From the line below that contains "(mcast_grant : cp_grant_id_t)" to the line that contains "ndev_array : list", repeat every line exactly, both ends included, and nothing else.
++++
(** ** Messages *)

(** Payload of an initialization reply.  [ir_name] is the content of the
    fixed-size name buffer of the message. *)
Record init_reply := mk_init_reply {
  ir_id : Z;
  ir_name : list ascii;
  ir_hwaddr : list Z;
  ir_hwaddr_len : Z;
  ir_caps : Z;
  ir_link : Z;
  ir_media : Z;
  ir_max_send : Z;
  ir_max_recv : Z
}.

(** Payload of a status report. *)
Record status_report := mk_status_report {
  sr_id : Z;
  sr_link : Z;
  sr_media : Z;
  sr_oerror : Z;
  sr_coll : Z;
  sr_ierror : Z;
  sr_iqdrop : Z
}.

(** The messages a driver sends, by message type. *)
Inductive reply_body :=
| NDEV_INIT_REPLY (r : init_reply)
| NDEV_CONF_REPLY (id result : Z)
| NDEV_SEND_REPLY (id result : Z)
| NDEV_RECV_REPLY (id result : Z)
| NDEV_STATUS (s : status_report)
| NDEV_OTHER (m_type : Z).

Record message := mk_message {
  m_source : endpoint_t;
  m_body : reply_body
}.

(** The messages sent to a driver. *)
Inductive request_msg :=
| M_INIT (id : Z)
| M_CONF (id set mode : Z) (mcast_grant : cp_grant_id_t)
         (mcast_count caps flags media : Z) (hwaddr : list Z)
| M_TRANSFER (do_send : bool) (id : Z) (grant : list cp_grant_id_t)
             (len : list Z) (count : nat)
| M_STATUS_REPLY (id : Z).

(** ** Calls out of the module

    Calls into the ethif layer, the grant library, the IPC primitive and
    the console are recorded, in order, in a trace.  The results of
    [cpf_grant_direct], [ethif_add], [ethif_enable] and of the calls to the
    data store are inputs of the functions that make these calls.  The
    calls of [cpf_revoke] in [ndev_queue_advance], of [asynsend3] and of
    [asynsend] can fail too, and the module then calls [panic], which ends
    the service with the failed call.  Their results are no inputs here:
    the model follows the module for as long as these calls succeed, and
    has no run in which one of them fails. *)
Inductive cpf_access := CPF_READ | CPF_WRITE.

Inductive output :=
| asynsend3 (dst : endpoint_t) (m : request_msg)
| asynsend (dst : endpoint_t) (m : request_msg)
| cpf_grant_direct (dst : endpoint_t) (addr bytes : Z) (access : cpf_access)
                   (grant : cp_grant_id_t)
| cpf_revoke (grant : cp_grant_id_t)
| printf (format : string) (args : list Z)
| ethif_add (id : nat) (name : list ascii) (caps : Z)
| ethif_enable (ethif : ethif_ptr) (name : option (list ascii))
               (hwaddr : list Z) (hwaddr_len caps link media : Z)
| ethif_disable (ethif : ethif_ptr)
| ethif_remove (ethif : ethif_ptr)
| ethif_configured (ethif : ethif_ptr) (result : Z)
| ethif_sent (ethif : ethif_ptr) (result : Z)
| ethif_received (ethif : ethif_ptr) (result : Z)
| ethif_status (ethif : ethif_ptr) (link media oerror coll ierror iqdrop : Z).

(** The line feed that ends a line of the console. *)
Definition LF : string := String "010" EmptyString.

(** ** The state of the module *)

Record ndev_state := mk_state {
  nreq_array : list ndev_req;    (* the request objects *)
  nreq_freelist : list nat;      (* free request objects, by index *)
  nreq_spares : Z;               (* number of free spare objects *)
  ndev_array : list ndev;        (* the driver table *)
  ndev_max : nat;                (* highest driver count ever seen *)
  ndev_pending : Z;              (* number of initializing drivers, an
                                    int in the code; it is not wrapped *)
  reported : bool;               (* the static flag of ndev_up *)
  trace : list output            (* calls made so far, oldest first *)
}.
(** The loop from counter [c]: at most [3 - c] model calls, all carrying
    the same [tools]; with [3 - c] units of fuel it ends; at its exit no
    invocation is pending unless the counter is 3. *)
Lemma generation_loop_events (W : World) (resolved : JSValue)
    (tools : list JSValue) (fuel : nat) :
  forall (response : JSValue) (toolCalls : list JSValue) (c : nat)
         (tr : Trace),
  exists evs,
    (generation_loop W fuel resolved tools response toolCalls c tr).1
      = tr ++ evs /\
    Forall (carries_tools tools) evs /\
    model_calls evs <= 3 - c /\
    match (generation_loop W fuel resolved tools response toolCalls c tr).2
    with
    | Ok None => c + fuel < 3
    | Ok (Some (r, pending, c')) =>
        c <= c' /\ (c <= 3 -> c' <= 3) /\ model_calls evs = c' - c /\
        (pending <> [] -> 3 <= c') /\
        searches_ok W tr evs /\
        (evs = [] /\ r = response /\ pending = toolCalls /\ c' = c \/
         last_response W tr evs r /\ collectToolCalls r = Ok pending)
    | Throw e =>
        failed_last W tr evs e /\
        (model_calls evs < 3 - c \/
         exists pre request,
           evs = pre ++ [EModel request] /\
           (responses_create W (tr ++ pre) request = Throw e \/
            exists r, responses_create W (tr ++ pre) request = Ok r /\
                      collectToolCalls r = Throw e))
    end.
Proof.
  induction fuel as [|fuel IH]; intros response toolCalls c tr.
  - cbn [generation_loop].
    destruct (negb (length toolCalls =? 0) && (c <? 3)) eqn:Hguard.
    + exists []. cbn [fst snd retM]. rewrite app_nil_r.
      apply andb_prop in Hguard as [_ Hc]. apply Nat.ltb_lt in Hc.
      split; [reflexivity|]. split; [constructor|]. split; cbn; lia.
    + exists []. cbn [fst snd]. rewrite app_nil_r.
      split; [reflexivity|]. split; [constructor|].
      split; [cbn; lia|]. split; [lia|]. split; [lia|].
      split; [cbn; lia|]. split; [|split; [exact I|left; auto]].
      intros Hp. apply andb_false_iff in Hguard as [Hg|Hg].
      * apply negb_false_iff, Nat.eqb_eq in Hg.
        destruct toolCalls; [congruence|discriminate].
      * apply Nat.ltb_ge in Hg. exact Hg.
  - rewrite generation_loop_step.
    destruct (negb (length toolCalls =? 0) && (c <? 3)) eqn:Hguard.
    + apply andb_prop in Hguard as [_ Hc]. apply Nat.ltb_lt in Hc.
      destruct (round_events W resolved tools response toolCalls tr)
        as (evs1 & Htr1 & Ht1 & Hr1).
      destruct (round W resolved tools response toolCalls tr)
        as [tr1 [response'|e]]; cbn [fst snd] in *; subst tr1.
      * destruct Hr1 as (Hm1 & Hl1 & Hs1).
        destruct (collectToolCalls response') as [toolCalls'|e] eqn:Hcol.
        -- destruct (IH response' toolCalls' (c + 1) (tr ++ evs1))
             as (evs2 & Htr2 & Ht2 & Hm2 & Hr2).
           destruct (generation_loop W fuel resolved tools response'
                       toolCalls' (c + 1) (tr ++ evs1)) as [tr2 res2].
           cbn [fst snd] in *; subst tr2. exists (evs1 ++ evs2).
           split; [symmetry; apply app_assoc|].
           split; [apply Forall_app; auto|].
           rewrite model_calls_app, Hm1. split; [lia|].
           destruct res2 as [[[[r pending] c']|]|e].
           ++ destruct Hr2 as (Hle & Hb & Hm & Hp & Hs & Hex).
              split; [lia|]. split; [lia|]. split; [lia|].
              split; [exact Hp|]. split; [apply searches_ok_app; auto|].
              right. destruct Hex as [(-> & -> & -> & _)|[Hl Hc']].
              ** rewrite app_nil_r. auto.
              ** split; [apply last_response_after; exact Hl|exact Hc'].
           ++ lia.
           ++ destruct Hr2 as (Hfl & Hcase).
              split; [apply failed_last_after; auto|].
              destruct Hcase as [Hlt|(pre & request & -> & Hcase)].
              ** left. lia.
              ** right. exists (evs1 ++ pre), request.
                 split; [apply app_assoc|]. rewrite app_assoc. exact Hcase.
        -- exists evs1. cbn [fst snd]. split; [reflexivity|].
           split; [exact Ht1|]. split; [lia|].
           split; [apply failed_last_silent; exact Hs1|]. right.
           destruct Hl1 as (pre & request & -> & Hresp).
           exists pre, request. split; [reflexivity|]. right. eauto.
      * exists evs1. cbn [fst snd]. split; [reflexivity|].
        split; [exact Ht1|].
        destruct Hr1 as (Hfl & [Hm|(Hm & pre & request & -> & Hresp)]).
        -- split; [lia|]. split; [exact Hfl|]. left. lia.
        -- split; [lia|]. split; [exact Hfl|]. right. eauto.
    + exists []. cbn [fst snd]. rewrite app_nil_r.
      split; [reflexivity|]. split; [constructor|].
      split; [cbn; lia|]. split; [lia|]. split; [lia|].
      split; [cbn; lia|]. split; [|split; [exact I|left; auto]].
      intros Hp. apply andb_false_iff in Hguard as [Hg|Hg].
      * apply negb_false_iff, Nat.eqb_eq in Hg.
        destruct toolCalls; [congruence|discriminate].
      * apply Nat.ltb_ge in Hg. exact Hg.
Qed.

(** ** The handler *)

Lemma lesson_reply_object (r : JSValue) :
  is_nullish r = false -> lesson_reply r = Ok (completed_reply r).
Proof.
  intros H. unfold lesson_reply, get_prop. rewrite H. reflexivity.
Qed.

Lemma lesson_reply_throws (r : JSValue) (e : JSError) :
  lesson_reply r = Throw e -> is_nullish r = true.
Proof.
  destruct (is_nullish r) eqn:H; [reflexivity|].
  rewrite lesson_reply_object by exact H. discriminate.
Qed.

Lemma lesson_reply_status (r : JSValue) (reply : Reply) :
  lesson_reply r = Ok reply -> reply = completed_reply r.
Proof.
  destruct (is_nullish r) eqn:H.
  - unfold lesson_reply, get_prop. rewrite H. discriminate.
  - rewrite lesson_reply_object by exact H. congruence.
Qed.

Lemma collectToolCalls_nullish (r : JSValue) :
  is_nullish r = true -> collectToolCalls r = Ok [].
Proof.
  intros H. unfold collectToolCalls, opt_prop. rewrite H. reflexivity.
Qed.

Lemma collectToolCalls_pending (r : JSValue) (pending : list JSValue) :
  collectToolCalls r = Ok pending -> pending <> [] -> is_nullish r = false.
Proof.
  intros H Hp. destruct (is_nullish r) eqn:Hn; [|reflexivity].
  rewrite collectToolCalls_nullish in H by exact Hn. congruence.
Qed.

Lemma generate_unreadable (W : World) (fuel : nat) (req : AiRequest)
    (tr : Trace) :
  is_nullish (req_body req) = true ->
  exists e, generate W fuel req tr = (tr, Throw e).
Proof. intros H. unfold generate. rewrite H. eexists. reflexivity. Qed.

Lemma generate_unresolved (W : World) (fuel : nat) (req : AiRequest)
    (tr : Trace) (e : JSError) :
  is_nullish (req_body req) = false ->
  resolved_query req = Throw e ->
  generate W fuel req tr = (tr, Throw e).
Proof.
  intros Hbody Hres. unfold generate. rewrite Hbody. cbv zeta.
  rewrite bindM_run. unfold liftR at 1.
  change (resolveImageQuery (prop (req_body req) "imageSearchQuery")
            (prop (req_body req) "topic")) with (resolved_query req).
  rewrite Hres. reflexivity.
Qed.

Lemma generate_unprintable (W : World) (fuel : nat) (req : AiRequest)
    (tr : Trace) (resolved : JSValue) (e : JSError) :
  is_nullish (req_body req) = false ->
  resolved_query req = Ok resolved ->
  session_prompt W req resolved = Throw e ->
  generate W fuel req tr = (tr, Throw e).
Proof.
  intros Hbody Hres Huser. unfold generate. rewrite Hbody. cbv zeta.
  rewrite bindM_run. unfold liftR at 1.
  change (resolveImageQuery (prop (req_body req) "imageSearchQuery")
            (prop (req_body req) "topic")) with (resolved_query req).
  rewrite Hres. rewrite bindM_run. unfold liftR at 1.
  change (userPrompt _ _ _ _ _ _ _) with (session_prompt W req resolved).
  rewrite Huser. reflexivity.
Qed.

Lemma generate_run (W : World) (fuel : nat) (req : AiRequest) (tr : Trace)
    (resolved : JSValue) (user : string) :
  is_nullish (req_body req) = false ->
  resolved_query req = Ok resolved ->
  session_prompt W req resolved = Ok user ->
  generate W fuel req tr =
  let tr1 := tr ++ [EModel (initial_request req user)] in
  match responses_create W tr (initial_request req user) with
  | Throw e => (tr1, Throw e)
  | Ok response =>
      match collectToolCalls response with
      | Throw e => (tr1, Throw e)
      | Ok toolCalls =>
          match generation_loop W fuel resolved (session_tools req)
                  response toolCalls 0 tr1 with
          | (tr2, Ok (Some (response', _, _))) =>
              (tr2, match lesson_reply response' with
                    | Ok reply => Ok (Some reply)
                    | Throw e => Throw e
                    end)
          | (tr2, Ok None) => (tr2, Ok None)
          | (tr2, Throw e) => (tr2, Throw e)
          end
      end
  end.
Proof.
  intros Hbody Hres Huser. unfold generate. rewrite Hbody. cbv zeta.
  rewrite bindM_run. unfold liftR at 1.
  change (resolveImageQuery (prop (req_body req) "imageSearchQuery")
            (prop (req_body req) "topic")) with (resolved_query req).
  rewrite Hres. rewrite bindM_run. unfold liftR at 1.
  change (userPrompt _ _ _ _ _ _ _) with (session_prompt W req resolved).
  rewrite Huser.
  rewrite bindM_run. unfold create at 1.
  change (CreateInitial _ _ _) with (initial_request req user).
  destruct (responses_create W tr (initial_request req user))
    as [response|e]; [|reflexivity].
  rewrite bindM_run. unfold liftR at 1.
  destruct (collectToolCalls response) as [toolCalls|e]; [|reflexivity].
  rewrite bindM_run.
  change (tools_of (prop (req_body req) "includeWebSearch"))
    with (session_tools req).
  destruct (generation_loop W fuel resolved (session_tools req) response
              toolCalls 0 (tr ++ [EModel (initial_request req user)]))
    as [tr2 [[[[response' pending] rounds]|]|e]]; try reflexivity.
  rewrite bindM_run. unfold liftR at 1.
  destruct (lesson_reply response'); reflexivity.
Qed.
++++
* [Task output]:
| M_CONF (id set mode : Z) (mcast_grant : cp_grant_id_t)
         (mcast_count caps flags media : Z) (hwaddr : list Z)
| M_TRANSFER (do_send : bool) (id : Z) (grant : list cp_grant_id_t)
             (len : list Z) (count : nat)
| M_STATUS_REPLY (id : Z).

(** ** Calls out of the module

    Calls into the ethif layer, the grant library, the IPC primitive and
    the console are recorded, in order, in a trace.  The results of
    [cpf_grant_direct], [ethif_add], [ethif_enable] and of the calls to the
    data store are inputs of the functions that make these calls.  The
    calls of [cpf_revoke] in [ndev_queue_advance], of [asynsend3] and of
    [asynsend] can fail too, and the module then calls [panic], which ends
    the service with the failed call.  Their results are no inputs here:
    the model follows the module for as long as these calls succeed, and
    has no run in which one of them fails. *)
Inductive cpf_access := CPF_READ | CPF_WRITE.

Inductive output :=
| asynsend3 (dst : endpoint_t) (m : request_msg)
| asynsend (dst : endpoint_t) (m : request_msg)
| cpf_grant_direct (dst : endpoint_t) (addr bytes : Z) (access : cpf_access)
                   (grant : cp_grant_id_t)
| cpf_revoke (grant : cp_grant_id_t)
| printf (format : string) (args : list Z)
| ethif_add (id : nat) (name : list ascii) (caps : Z)
| ethif_enable (ethif : ethif_ptr) (name : option (list ascii))
               (hwaddr : list Z) (hwaddr_len caps link media : Z)
| ethif_disable (ethif : ethif_ptr)
| ethif_remove (ethif : ethif_ptr)
| ethif_configured (ethif : ethif_ptr) (result : Z)
| ethif_sent (ethif : ethif_ptr) (result : Z)
| ethif_received (ethif : ethif_ptr) (result : Z)
| ethif_status (ethif : ethif_ptr) (link media oerror coll ierror iqdrop : Z).

(** The line feed that ends a line of the console. *)
Definition LF : string := String "010" EmptyString.

(** ** The state of the module *)

Record ndev_state := mk_state {
  nreq_array : list ndev_req;    (* the request objects *)
  nreq_freelist : list nat;      (* free request objects, by index *)
  nreq_spares : Z;               (* number of free spare objects *)
  ndev_array : list ndev;        (* the driver table *)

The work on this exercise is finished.